Problem to work on: Only some lines are wanted. Transcribe, exactly, the lines below from the line with "intros Hrows. unfold" up to and including the line with "Hj), Hrow. done.".

[Saved data entries]

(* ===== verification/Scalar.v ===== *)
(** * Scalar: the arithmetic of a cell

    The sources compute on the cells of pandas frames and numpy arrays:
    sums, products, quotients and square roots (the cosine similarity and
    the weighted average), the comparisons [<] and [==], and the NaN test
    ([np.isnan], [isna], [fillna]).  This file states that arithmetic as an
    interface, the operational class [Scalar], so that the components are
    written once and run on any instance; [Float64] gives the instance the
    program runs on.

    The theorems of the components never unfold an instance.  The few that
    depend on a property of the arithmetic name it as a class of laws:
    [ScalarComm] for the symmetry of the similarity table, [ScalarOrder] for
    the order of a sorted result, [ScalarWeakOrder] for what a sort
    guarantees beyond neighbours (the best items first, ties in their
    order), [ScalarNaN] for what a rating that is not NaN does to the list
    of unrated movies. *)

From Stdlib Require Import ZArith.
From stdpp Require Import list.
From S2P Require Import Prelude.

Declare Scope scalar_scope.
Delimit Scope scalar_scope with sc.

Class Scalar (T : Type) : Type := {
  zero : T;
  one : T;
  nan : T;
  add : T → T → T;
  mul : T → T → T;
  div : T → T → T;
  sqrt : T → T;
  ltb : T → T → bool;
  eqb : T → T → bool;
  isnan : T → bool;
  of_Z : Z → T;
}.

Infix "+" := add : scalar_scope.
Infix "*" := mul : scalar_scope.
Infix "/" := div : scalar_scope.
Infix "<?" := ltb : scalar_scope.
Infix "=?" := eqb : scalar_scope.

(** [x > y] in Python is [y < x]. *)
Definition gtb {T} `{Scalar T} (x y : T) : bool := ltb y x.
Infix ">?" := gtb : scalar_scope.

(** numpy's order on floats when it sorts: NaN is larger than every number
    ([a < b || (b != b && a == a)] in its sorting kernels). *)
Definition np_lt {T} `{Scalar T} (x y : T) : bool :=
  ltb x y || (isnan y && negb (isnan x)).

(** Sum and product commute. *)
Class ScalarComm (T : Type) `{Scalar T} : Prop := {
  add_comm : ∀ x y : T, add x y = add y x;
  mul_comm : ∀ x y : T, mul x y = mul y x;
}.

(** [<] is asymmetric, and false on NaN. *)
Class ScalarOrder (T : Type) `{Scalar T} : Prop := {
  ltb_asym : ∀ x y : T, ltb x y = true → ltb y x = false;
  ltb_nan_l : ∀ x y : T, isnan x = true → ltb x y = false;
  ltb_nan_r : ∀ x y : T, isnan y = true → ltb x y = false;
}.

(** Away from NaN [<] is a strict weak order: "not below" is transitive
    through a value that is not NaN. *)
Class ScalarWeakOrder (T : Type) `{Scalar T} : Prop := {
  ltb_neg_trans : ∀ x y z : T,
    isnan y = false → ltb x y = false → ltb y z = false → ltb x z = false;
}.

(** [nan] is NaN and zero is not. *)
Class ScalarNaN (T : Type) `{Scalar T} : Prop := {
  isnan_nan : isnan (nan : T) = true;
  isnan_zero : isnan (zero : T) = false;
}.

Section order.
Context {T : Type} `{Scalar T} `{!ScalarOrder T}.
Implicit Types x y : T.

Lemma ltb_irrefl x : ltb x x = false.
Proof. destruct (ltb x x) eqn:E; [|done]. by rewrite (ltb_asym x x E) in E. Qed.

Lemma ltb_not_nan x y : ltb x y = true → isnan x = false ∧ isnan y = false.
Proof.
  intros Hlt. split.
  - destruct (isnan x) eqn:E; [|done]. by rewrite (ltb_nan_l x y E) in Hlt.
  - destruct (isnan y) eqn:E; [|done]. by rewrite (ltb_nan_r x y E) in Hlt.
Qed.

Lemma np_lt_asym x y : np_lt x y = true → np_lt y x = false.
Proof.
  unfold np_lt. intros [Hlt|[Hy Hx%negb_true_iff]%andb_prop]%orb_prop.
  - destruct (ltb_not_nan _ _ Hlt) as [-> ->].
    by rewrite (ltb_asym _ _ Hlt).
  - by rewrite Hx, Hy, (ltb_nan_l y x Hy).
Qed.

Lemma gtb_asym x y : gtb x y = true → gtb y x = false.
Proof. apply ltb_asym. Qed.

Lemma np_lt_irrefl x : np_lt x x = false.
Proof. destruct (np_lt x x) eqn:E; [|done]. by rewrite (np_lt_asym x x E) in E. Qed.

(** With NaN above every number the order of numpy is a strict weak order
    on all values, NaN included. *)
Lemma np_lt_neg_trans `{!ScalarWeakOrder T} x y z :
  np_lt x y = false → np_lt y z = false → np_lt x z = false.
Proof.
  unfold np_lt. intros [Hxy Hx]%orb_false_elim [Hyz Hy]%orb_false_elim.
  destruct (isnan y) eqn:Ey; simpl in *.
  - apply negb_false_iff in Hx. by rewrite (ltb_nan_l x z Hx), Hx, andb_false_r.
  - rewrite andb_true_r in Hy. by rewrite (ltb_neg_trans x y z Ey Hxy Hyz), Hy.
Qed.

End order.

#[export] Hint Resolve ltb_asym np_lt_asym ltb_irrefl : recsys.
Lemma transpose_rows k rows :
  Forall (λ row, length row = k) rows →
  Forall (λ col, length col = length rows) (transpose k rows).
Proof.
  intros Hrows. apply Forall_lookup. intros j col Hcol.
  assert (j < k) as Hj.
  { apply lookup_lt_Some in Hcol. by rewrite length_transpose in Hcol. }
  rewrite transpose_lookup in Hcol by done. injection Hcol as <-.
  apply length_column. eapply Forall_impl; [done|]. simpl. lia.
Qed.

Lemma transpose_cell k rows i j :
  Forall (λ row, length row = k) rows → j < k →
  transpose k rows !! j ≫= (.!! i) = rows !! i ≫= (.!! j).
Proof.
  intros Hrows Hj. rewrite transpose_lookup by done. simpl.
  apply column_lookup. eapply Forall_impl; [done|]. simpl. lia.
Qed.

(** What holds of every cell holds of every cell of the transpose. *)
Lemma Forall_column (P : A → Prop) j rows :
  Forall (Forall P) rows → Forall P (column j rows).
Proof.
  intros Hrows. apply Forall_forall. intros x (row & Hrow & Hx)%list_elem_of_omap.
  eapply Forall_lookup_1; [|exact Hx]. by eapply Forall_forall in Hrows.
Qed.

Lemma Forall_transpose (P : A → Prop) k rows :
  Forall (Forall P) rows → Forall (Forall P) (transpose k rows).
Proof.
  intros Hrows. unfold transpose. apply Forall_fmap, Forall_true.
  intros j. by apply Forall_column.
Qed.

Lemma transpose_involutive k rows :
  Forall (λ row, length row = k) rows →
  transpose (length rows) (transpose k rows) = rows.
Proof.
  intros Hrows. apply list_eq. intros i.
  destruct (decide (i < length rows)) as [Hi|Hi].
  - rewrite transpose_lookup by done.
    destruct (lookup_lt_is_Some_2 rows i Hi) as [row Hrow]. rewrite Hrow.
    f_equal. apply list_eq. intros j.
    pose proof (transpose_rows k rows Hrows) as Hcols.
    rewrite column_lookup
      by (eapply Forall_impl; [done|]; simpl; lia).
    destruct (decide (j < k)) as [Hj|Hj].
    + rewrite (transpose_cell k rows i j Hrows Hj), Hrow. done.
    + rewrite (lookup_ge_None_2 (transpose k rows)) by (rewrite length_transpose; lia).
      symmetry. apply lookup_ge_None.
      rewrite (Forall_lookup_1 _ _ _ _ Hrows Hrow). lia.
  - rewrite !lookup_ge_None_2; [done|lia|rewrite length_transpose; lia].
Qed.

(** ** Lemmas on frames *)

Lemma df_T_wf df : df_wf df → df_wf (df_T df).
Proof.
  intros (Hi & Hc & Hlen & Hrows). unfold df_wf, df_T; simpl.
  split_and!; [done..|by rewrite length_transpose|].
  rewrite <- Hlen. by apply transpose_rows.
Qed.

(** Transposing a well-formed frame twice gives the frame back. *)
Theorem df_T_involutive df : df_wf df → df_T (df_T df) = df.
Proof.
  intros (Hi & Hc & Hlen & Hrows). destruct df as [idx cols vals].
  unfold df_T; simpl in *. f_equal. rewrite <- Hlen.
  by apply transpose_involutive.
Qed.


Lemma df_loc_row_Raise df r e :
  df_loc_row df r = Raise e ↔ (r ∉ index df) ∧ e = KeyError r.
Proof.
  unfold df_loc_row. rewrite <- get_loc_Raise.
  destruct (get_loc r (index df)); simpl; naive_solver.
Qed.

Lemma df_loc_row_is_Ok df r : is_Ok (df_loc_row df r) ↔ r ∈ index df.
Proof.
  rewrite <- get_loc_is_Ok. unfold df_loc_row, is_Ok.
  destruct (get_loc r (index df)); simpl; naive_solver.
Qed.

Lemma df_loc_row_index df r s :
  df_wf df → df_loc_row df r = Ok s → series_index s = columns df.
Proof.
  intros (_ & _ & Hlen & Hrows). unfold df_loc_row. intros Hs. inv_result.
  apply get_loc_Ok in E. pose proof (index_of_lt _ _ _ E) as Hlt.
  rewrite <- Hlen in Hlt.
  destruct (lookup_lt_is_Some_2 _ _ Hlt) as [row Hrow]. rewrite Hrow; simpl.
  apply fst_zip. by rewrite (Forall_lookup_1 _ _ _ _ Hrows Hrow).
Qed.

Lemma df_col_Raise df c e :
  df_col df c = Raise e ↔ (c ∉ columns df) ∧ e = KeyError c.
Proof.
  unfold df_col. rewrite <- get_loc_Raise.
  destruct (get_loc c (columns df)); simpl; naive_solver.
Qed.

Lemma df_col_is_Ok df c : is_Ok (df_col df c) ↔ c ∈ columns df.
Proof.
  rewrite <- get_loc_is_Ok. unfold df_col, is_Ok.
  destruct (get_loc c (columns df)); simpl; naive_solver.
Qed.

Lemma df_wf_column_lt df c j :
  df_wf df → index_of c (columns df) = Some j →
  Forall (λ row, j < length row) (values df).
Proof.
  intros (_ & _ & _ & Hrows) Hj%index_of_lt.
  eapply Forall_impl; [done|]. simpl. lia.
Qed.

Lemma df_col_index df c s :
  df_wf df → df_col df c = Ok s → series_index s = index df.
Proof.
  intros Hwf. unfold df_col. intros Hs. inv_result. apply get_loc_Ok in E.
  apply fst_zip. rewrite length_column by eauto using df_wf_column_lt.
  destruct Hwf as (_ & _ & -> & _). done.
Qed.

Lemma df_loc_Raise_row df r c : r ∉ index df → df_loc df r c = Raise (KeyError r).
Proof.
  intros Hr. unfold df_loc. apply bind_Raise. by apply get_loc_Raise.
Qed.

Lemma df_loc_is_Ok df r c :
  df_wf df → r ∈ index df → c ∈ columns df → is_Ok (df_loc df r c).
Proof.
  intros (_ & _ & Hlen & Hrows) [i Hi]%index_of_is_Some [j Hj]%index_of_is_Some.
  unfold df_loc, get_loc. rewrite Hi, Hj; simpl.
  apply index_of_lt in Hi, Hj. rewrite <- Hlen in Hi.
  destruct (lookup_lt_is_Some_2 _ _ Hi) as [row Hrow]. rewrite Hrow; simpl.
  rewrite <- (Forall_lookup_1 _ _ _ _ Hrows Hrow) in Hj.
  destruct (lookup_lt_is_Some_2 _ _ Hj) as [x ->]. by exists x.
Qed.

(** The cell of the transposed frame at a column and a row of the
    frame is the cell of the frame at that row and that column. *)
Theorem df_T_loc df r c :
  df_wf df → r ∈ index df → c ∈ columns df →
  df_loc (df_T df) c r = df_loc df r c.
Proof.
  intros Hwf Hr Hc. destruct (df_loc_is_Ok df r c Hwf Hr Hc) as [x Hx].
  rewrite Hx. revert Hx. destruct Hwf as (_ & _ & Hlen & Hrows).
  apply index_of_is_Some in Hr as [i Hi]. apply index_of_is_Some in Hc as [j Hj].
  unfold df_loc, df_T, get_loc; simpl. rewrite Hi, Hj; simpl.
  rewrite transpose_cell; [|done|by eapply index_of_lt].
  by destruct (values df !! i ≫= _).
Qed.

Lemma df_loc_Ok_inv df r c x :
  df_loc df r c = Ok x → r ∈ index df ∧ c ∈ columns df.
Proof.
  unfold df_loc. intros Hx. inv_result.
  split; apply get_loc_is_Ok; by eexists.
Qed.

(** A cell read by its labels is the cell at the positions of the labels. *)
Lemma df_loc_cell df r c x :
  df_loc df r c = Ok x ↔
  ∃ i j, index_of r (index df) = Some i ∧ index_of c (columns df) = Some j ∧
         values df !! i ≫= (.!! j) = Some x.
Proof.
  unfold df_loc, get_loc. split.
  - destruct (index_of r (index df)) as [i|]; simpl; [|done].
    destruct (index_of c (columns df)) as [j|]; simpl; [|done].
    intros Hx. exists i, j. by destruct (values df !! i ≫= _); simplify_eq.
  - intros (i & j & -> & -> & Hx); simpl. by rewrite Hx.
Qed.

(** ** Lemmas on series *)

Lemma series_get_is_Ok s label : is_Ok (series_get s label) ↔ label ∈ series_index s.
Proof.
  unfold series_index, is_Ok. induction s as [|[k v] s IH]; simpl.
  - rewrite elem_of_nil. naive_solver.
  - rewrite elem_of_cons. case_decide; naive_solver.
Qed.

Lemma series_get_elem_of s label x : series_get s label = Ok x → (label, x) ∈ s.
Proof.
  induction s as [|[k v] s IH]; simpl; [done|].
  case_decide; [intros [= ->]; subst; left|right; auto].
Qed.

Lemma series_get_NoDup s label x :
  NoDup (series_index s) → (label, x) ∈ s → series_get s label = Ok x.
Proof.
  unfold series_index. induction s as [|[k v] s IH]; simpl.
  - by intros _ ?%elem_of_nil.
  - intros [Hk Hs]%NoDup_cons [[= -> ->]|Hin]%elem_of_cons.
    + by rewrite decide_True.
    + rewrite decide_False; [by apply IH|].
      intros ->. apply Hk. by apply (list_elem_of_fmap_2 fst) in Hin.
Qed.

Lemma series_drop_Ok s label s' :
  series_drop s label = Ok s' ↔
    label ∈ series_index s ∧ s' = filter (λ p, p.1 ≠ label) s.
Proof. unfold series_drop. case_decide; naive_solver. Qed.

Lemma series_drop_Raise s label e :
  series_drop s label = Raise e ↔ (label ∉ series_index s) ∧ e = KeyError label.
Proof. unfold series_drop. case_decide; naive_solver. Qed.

Solution for this task:
  intros Hrows. unfold transpose. apply Forall_fmap, Forall_true.
  intros j. by apply Forall_column.
Qed.

Lemma transpose_involutive k rows :
  Forall (λ row, length row = k) rows →
  transpose (length rows) (transpose k rows) = rows.
Proof.
  intros Hrows. apply list_eq. intros i.
  destruct (decide (i < length rows)) as [Hi|Hi].
  - rewrite transpose_lookup by done.
    destruct (lookup_lt_is_Some_2 rows i Hi) as [row Hrow]. rewrite Hrow.
    f_equal. apply list_eq. intros j.
    pose proof (transpose_rows k rows Hrows) as Hcols.
    rewrite column_lookup
      by (eapply Forall_impl; [done|]; simpl; lia).
    destruct (decide (j < k)) as [Hj|Hj].
    + rewrite (transpose_cell k rows i j Hrows Hj), Hrow. done.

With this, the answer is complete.